新たな陣形を編み出すぐらいの意気込みで、ノート上で様々なシミュレーションを行ったりもした。
「エクスカリバー(偽)の量産は可能ですか?」
「うちにも予算があるから、量産は難しいにゃご」
「予算の範囲内で構いません。できる限りの数をお願いします」
「善処するにゃご」
「あっ、オーダメイドじゃなくてもいいですよ。すぐにカード化しますので」
就寝の準備を始める。まだ眠るのには早い時間だったけど、すぐにでも裏の世界に駆けつけたかった。大男が中級に昇級したことを考えれば、一刻も早く後を追いかけなければならない。
「今日のプランはもう考えてあるにゃご?」
「はい。〈エクスカリバー〉単体では本領を発揮できず、昨日のように足をすくわれるかもしれません。なので、これは即座にポイント化して身の丈にあったアイテムを買い集めようと思います」
「……そのエクスカリバー(偽)に未練はないにゃご?」
「
それはそれ、これはこれ。物事にはメリハリが必要だ。
「一つだけ確かめておきたいにゃご。ニャゴとエクスカリバー(真)、どちらかを選べと言われたら、どちらを選ぶにゃご?」
「どちらかだなんて選べないですよ。どちらもかけがえのない仲間です」
「……同レベルってことにゃご?」
「安心してください。僕が冥王のことを忘れていると思ったのかもしれませんが、大丈夫です。しっかり覚えていますよ。冥王もきっとこの手で倒してみせます。ただ――、その時はエクスカリバー(真)も一緒です」
エクスカリバー(真)――君はその身をもって教えてくれた。僕の未熟さとカードデュエルの奥深さを。だから、今度は僕が恩返しをする番だ。たくましくなった僕の顔を、いつかきっと君に見せよう。

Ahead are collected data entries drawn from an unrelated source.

Lemma on_rb_ok A (m : M rbst A) s a b : m (i_rb s) = Ok (a, b) -> on_rb m s = Ok (a, set_rb b s).
Proof. intros H. unfold on_rb. by rewrite H. Qed.

Lemma ino_fuel cmp s r t : rb_tree cmp (i_rb s) r t -> (height t < rb_fuel s)%nat.
Proof. apply tree_fuel. Qed.

Lemma set_rb_self s : set_rb (i_rb s) s = s.
Proof. by destruct s. Qed.

Lemma wd_compare_pos ws a b : 0 < a -> 0 < b -> wd_compare ws a b = wd_of ws a - wd_of ws b.
Proof. intros. unfold wd_compare. by rewrite !(proj2 (Z.leb_gt _ _)) by done. Qed.

Lemma filename_compare_pos ws a b : 0 < a -> 0 < b -> filename_compare ws a b = strcmp (name_of ws a) (name_of ws b).
Proof. intros. unfold filename_compare. by rewrite !(proj2 (Z.leb_gt _ _)) by done. Qed.

(** Watches at other addresses do not matter to the order of the keys. *)
Lemma wd_compare_ext ws ws' a b : ws' !! a = ws !! a -> ws' !! b = ws !! b -> wd_compare ws' a b = wd_compare ws a b.
Proof. intros Ha Hb. unfold wd_compare, wd_of. by rewrite Ha, Hb. Qed.

Lemma filename_compare_ext ws ws' a b :
  ws' !! a = ws !! a -> ws' !! b = ws !! b -> filename_compare ws' a b = filename_compare ws a b.
Proof. intros Ha Hb. unfold filename_compare, name_of. by rewrite Ha, Hb. Qed.

Section Lookup.

Context (s : ino) (W : gmap Z (list Z)) (t1 t2 : tree) (H : holds s W t1 t2).

Lemma ho_live2 p : p ∈ inorder t2 ->
  STACK < p < i_next s /\ exists w, i_watches s !! p = Some w /\ W !! w_wd w = Some (w_filename w).
Proof using H. rewrite <- (ho_same _ _ _ _ H). apply H. Qed.

(** A key on the stack or a new watch, which is in no tree yet. *)
Lemma tree_wd_new q w : q ∉ inorder t1 -> rb_tree (wd_compare (<[q := w]> (i_watches s))) (i_rb s) (tree_wd s) t1.
Proof using H.
  intros Hq. apply (rb_tree_cmp (wd_compare (i_watches s))); [|apply H].
  intros a b Ha Hb. apply wd_compare_ext; apply lookup_insert_ne; congruence.
Qed.

Lemma tree_name_new q w :
  q ∉ inorder t2 -> rb_tree (filename_compare (<[q := w]> (i_watches s))) (i_rb s) (tree_filename s) t2.
Proof using H.
  intros Hq. apply (rb_tree_cmp (filename_compare (i_watches s))); [|apply H].
  intros a b Ha Hb. apply filename_compare_ext; apply lookup_insert_ne; congruence.
Qed.

Lemma fresh_key q : q = STACK \/ i_next s <= q -> (q ∉ inorder t1) /\ (q ∉ inorder t2).
Proof using H. intros Hq. split; intros Hin; [apply (ho_live _ _ _ _ H) in Hin|apply ho_live2 in Hin]; lia. Qed.

Lemma wd_key q w p :
  0 < q -> q <> p -> p ∈ inorder t1 ->
  exists x, i_watches s !! p = Some x /\ W !! w_wd x = Some (w_filename x) /\
    wd_compare (<[q := w]> (i_watches s)) q p = w_wd w - w_wd x /\
    filename_compare (<[q := w]> (i_watches s)) q p = strcmp (w_filename w) (w_filename x).
Proof using H.
  intros Hq Hne Hp. destruct (ho_live _ _ _ _ H p Hp) as ([Hs _] & x & Hx & Hw). exists x. split_and!; [done..| |].
  - rewrite wd_compare_pos by (unfold STACK in *; lia). unfold wd_of. by rewrite lookup_insert_eq, lookup_insert_ne, Hx by done.
  - rewrite filename_compare_pos by (unfold STACK in *; lia). unfold name_of. by rewrite lookup_insert_eq, lookup_insert_ne, Hx by done.
Qed.

(** Looking for a key that is in no watch of the table. *)
Lemma wd_absent q w :
  0 < q -> q ∉ inorder t1 -> W !! w_wd w = None -> key_find (wd_compare (<[q := w]> (i_watches s))) q (inorder t1) = None.
Proof using H.
  intros Hq Hn HW. apply key_find_none. intros p Hp.
  destruct (wd_key q w p Hq ltac:(congruence) Hp) as (x & Hx & Hw & -> & _). intros E.
  assert (w_wd w = w_wd x) as E' by lia. congruence.
Qed.

Lemma name_absent q w :
  0 < q -> q ∉ inorder t2 -> (forall wd, W !! wd <> Some (w_filename w)) ->
  key_find (filename_compare (<[q := w]> (i_watches s))) q (inorder t2) = None.
Proof using H.
  intros Hq Hn HW. apply key_find_none. intros p Hp. rewrite <- (ho_same _ _ _ _ H) in Hp, Hn.
  destruct (wd_key q w p Hq ltac:(congruence) Hp) as (x & Hx & Hw & _ & ->). rewrite strcmp_zero. intros E.
  rewrite <- E in Hw. by apply HW in Hw.
Qed.

Lemma wd_present q w p x :
  0 < q -> q ∉ inorder t1 -> p ∈ inorder t1 -> i_watches s !! p = Some x -> w_wd x = w_wd w ->
  key_find (wd_compare (<[q := w]> (i_watches s))) q (inorder t1) = Some p.
Proof using H.
  intros Hq Hn Hp Hx E. apply key_find_is; [apply _|exact (rt_order _ _ _ _ (tree_wd_new q w Hn))|done|].
  destruct (wd_key q w p Hq ltac:(congruence) Hp) as (x' & Hx' & _ & -> & _). simplify_eq. lia.
Qed.

Lemma name_present q w p x :
  0 < q -> q ∉ inorder t2 -> p ∈ inorder t1 -> i_watches s !! p = Some x -> w_filename x = w_filename w ->
  key_find (filename_compare (<[q := w]> (i_watches s))) q (inorder t2) = Some p.
Proof using H.
  intros Hq Hn Hp Hx E. apply key_find_is; [apply _|exact (rt_order _ _ _ _ (tree_name_new q w Hn))|by rewrite <- (ho_same _ _ _ _ H)|].
  rewrite <- (ho_same _ _ _ _ H) in Hn.
  destruct (wd_key q w p Hq ltac:(congruence) Hp) as (x' & Hx' & _ & _ & ->). simplify_eq. by apply strcmp_zero.
Qed.

Lemma watch_from_wd_none wd : W !! wd = None -> watch_from_wd wd s = Ok (0, s).
Proof using H.
  intros HW. destruct (fresh_key STACK (or_introl eq_refl)) as [F1 _]. pose proof (tree_wd_new STACK (Watch [] wd no_stats) F1) as Ht.
  unfold watch_from_wd. run (eq_refl : get s = Ok (s, s)).
  rewrite (on_rb_ok _ _ _ _ _ (rbfind_ok _ _ _ _ _ STACK Ht (ino_fuel _ _ _ _ Ht))), set_rb_self.
  by rewrite (wd_absent STACK _ ltac:(done) F1).
Qed.

Lemma watch_from_wd_some wd name : W !! wd = Some name ->
  exists p w, watch_from_wd wd s = Ok (p, s) /\ p ∈ inorder t1 /\ i_watches s !! p = Some w /\ w_wd w = wd /\ w_filename w = name.
Proof using H.
  intros (p & w & Hp & Hw & E1 & E2)%(ho_all _ _ _ _ H). exists p, w. split_and!; [|done..].
  destruct (fresh_key STACK (or_introl eq_refl)) as [F1 _]. pose proof (tree_wd_new STACK (Watch [] wd no_stats) F1) as Ht.
  unfold watch_from_wd. run (eq_refl : get s = Ok (s, s)).
  rewrite (on_rb_ok _ _ _ _ _ (rbfind_ok _ _ _ _ _ STACK Ht (ino_fuel _ _ _ _ Ht))), set_rb_self.
  by rewrite (wd_present STACK _ p w).
Qed.

Lemma watch_from_filename_none name : (forall wd, W !! wd <> Some name) -> watch_from_filename name s = Ok (0, s).
Proof using H.
  intros HW. destruct (fresh_key STACK (or_introl eq_refl)) as [_ F2]. pose proof (tree_name_new STACK (Watch name 0 no_stats) F2) as Ht.
  unfold watch_from_filename. run (eq_refl : get s = Ok (s, s)).
  rewrite (on_rb_ok _ _ _ _ _ (rbfind_ok _ _ _ _ _ STACK Ht (ino_fuel _ _ _ _ Ht))), set_rb_self.
  by rewrite (name_absent STACK).
Qed.

Lemma watch_from_filename_some wd name : W !! wd = Some name ->
  exists p w, watch_from_filename name s = Ok (p, s) /\ p ∈ inorder t1 /\ i_watches s !! p = Some w /\ w_wd w = wd /\ w_filename w = name.
Proof using H.
  intros (p & w & Hp & Hw & E1 & E2)%(ho_all _ _ _ _ H). exists p, w. split_and!; [|done..].
  destruct (fresh_key STACK (or_introl eq_refl)) as [_ F2]. pose proof (tree_name_new STACK (Watch name 0 no_stats) F2) as Ht.
  unfold watch_from_filename. run (eq_refl : get s = Ok (s, s)).
  rewrite (on_rb_ok _ _ _ _ _ (rbfind_ok _ _ _ _ _ STACK Ht (ino_fuel _ _ _ _ Ht))), set_rb_self.
  by rewrite (name_present STACK _ p w).
Qed.

End Lookup.

(** ** Adding and removing a watch *)

Lemma tree_search_run cmp tree w s t :
  Comparison (cmp (i_watches s)) -> rb_tree (cmp (i_watches s)) (i_rb s) (tree s) t ->
  key_find (cmp (i_watches s)) w (inorder t) = None -> (0 < rb_mem (i_rb s))%nat ->
  exists b t', tree_search cmp tree w s = Ok (w, set_rb b s) /\ rb_tree (cmp (i_watches s)) b (tree s) t' /\
    inorder t' ≡ₚ w :: inorder t /\ addrs t' ≡ₚ rb_next (i_rb s) :: addrs t /\
    same_but (rb_next (i_rb s) :: addrs t) (tree s) (allocated (i_rb s)) b.
Proof.
  intros Hc Ht Hf Hm. destruct (rbsearch_new _ _ _ _ _ w Ht (ino_fuel _ _ _ _ Ht) Hf Hm) as (b & t' & U & Ht' & Hi & Ha & Hs).
  exists b, t'. split_and!; [|done| |done|done].
  - unfold tree_search. run (eq_refl : get s = Ok (s, s)). by apply on_rb_ok.
  - rewrite Hi. apply key_insert_perm.
Qed.

Lemma tree_delete_run cmp tree w s t :
  Comparison (cmp (i_watches s)) -> rb_tree (cmp (i_watches s)) (i_rb s) (tree s) t -> w ∈ inorder t ->
  exists b t', tree_delete cmp tree w s = Ok (w, set_rb b s) /\ rb_tree (cmp (i_watches s)) b (tree s) t' /\
    inorder t ≡ₚ w :: inorder t' /\ (w ∉ inorder t') /\ removed (i_rb s) (tree s) t b t'.
Proof.
  intros Hc Ht Hw. destruct (key_self _ _ _ (rt_order _ _ _ _ Ht) Hw) as (Hf & Hp & Hn).
  destruct (rbdelete_some _ _ _ _ _ w w Ht (ino_fuel _ _ _ _ Ht) Hf) as (b & t' & U & Ht' & Hi & Hr).
  exists b, t'. rewrite Hi. split_and!; [|done..]. unfold tree_delete. run (eq_refl : get s = Ok (s, s)). by apply on_rb_ok.
Qed.

Lemma watch_at_run p w s : i_watches s !! p = Some w -> watch_at p s = Ok (w, s).
Proof. intros H. unfold watch_at. run (eq_refl : get s = Ok (s, s)). by rewrite H. Qed.

Lemma filename_from_wd_run s W t1 t2 wd : holds s W t1 t2 -> inotifytools_filename_from_wd wd s = Ok (W !! wd, s).
Proof.
  intros H. unfold inotifytools_filename_from_wd.
  destruct (W !! wd) as [name|] eqn:E; [|by run (watch_from_wd_none _ _ _ _ H _ E)].
  destruct (watch_from_wd_some _ _ _ _ H _ _ E) as (p & w & U & Hp & Hw & _ & <-). run U.
  destruct (ho_live _ _ _ _ H p Hp) as ([Hpos _] & _). unfold STACK in Hpos. rewrite (proj2 (Z.eqb_neq p 0)) by lia.
  by run (watch_at_run p w s Hw).
Qed.

Definition add_watch (wd : Z) (name : list Z) (s : ino) : ino :=
  Ino (<[i_next s := Watch name wd no_stats]> (i_watches s)) (i_next s + 1) (i_rb s) (tree_wd s) (tree_filename s)
    (i_init s) (i_error s) (i_collect s) (i_num s).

「さあ、行きましょう。いつまでも初級ラウンジで足踏みしてるわけにはいきません。さっさと、あの大男に一泡吹かせてやらないといけませんから」
「やる気を出してくれてることだけはうれしいにゃご」
悲壮な決意を胸に抱き、ベッドに寝転んだ。エクスカリバー(真)を取り戻す戦いが――カードデュエラーとしての第二章が今始まりを告げた。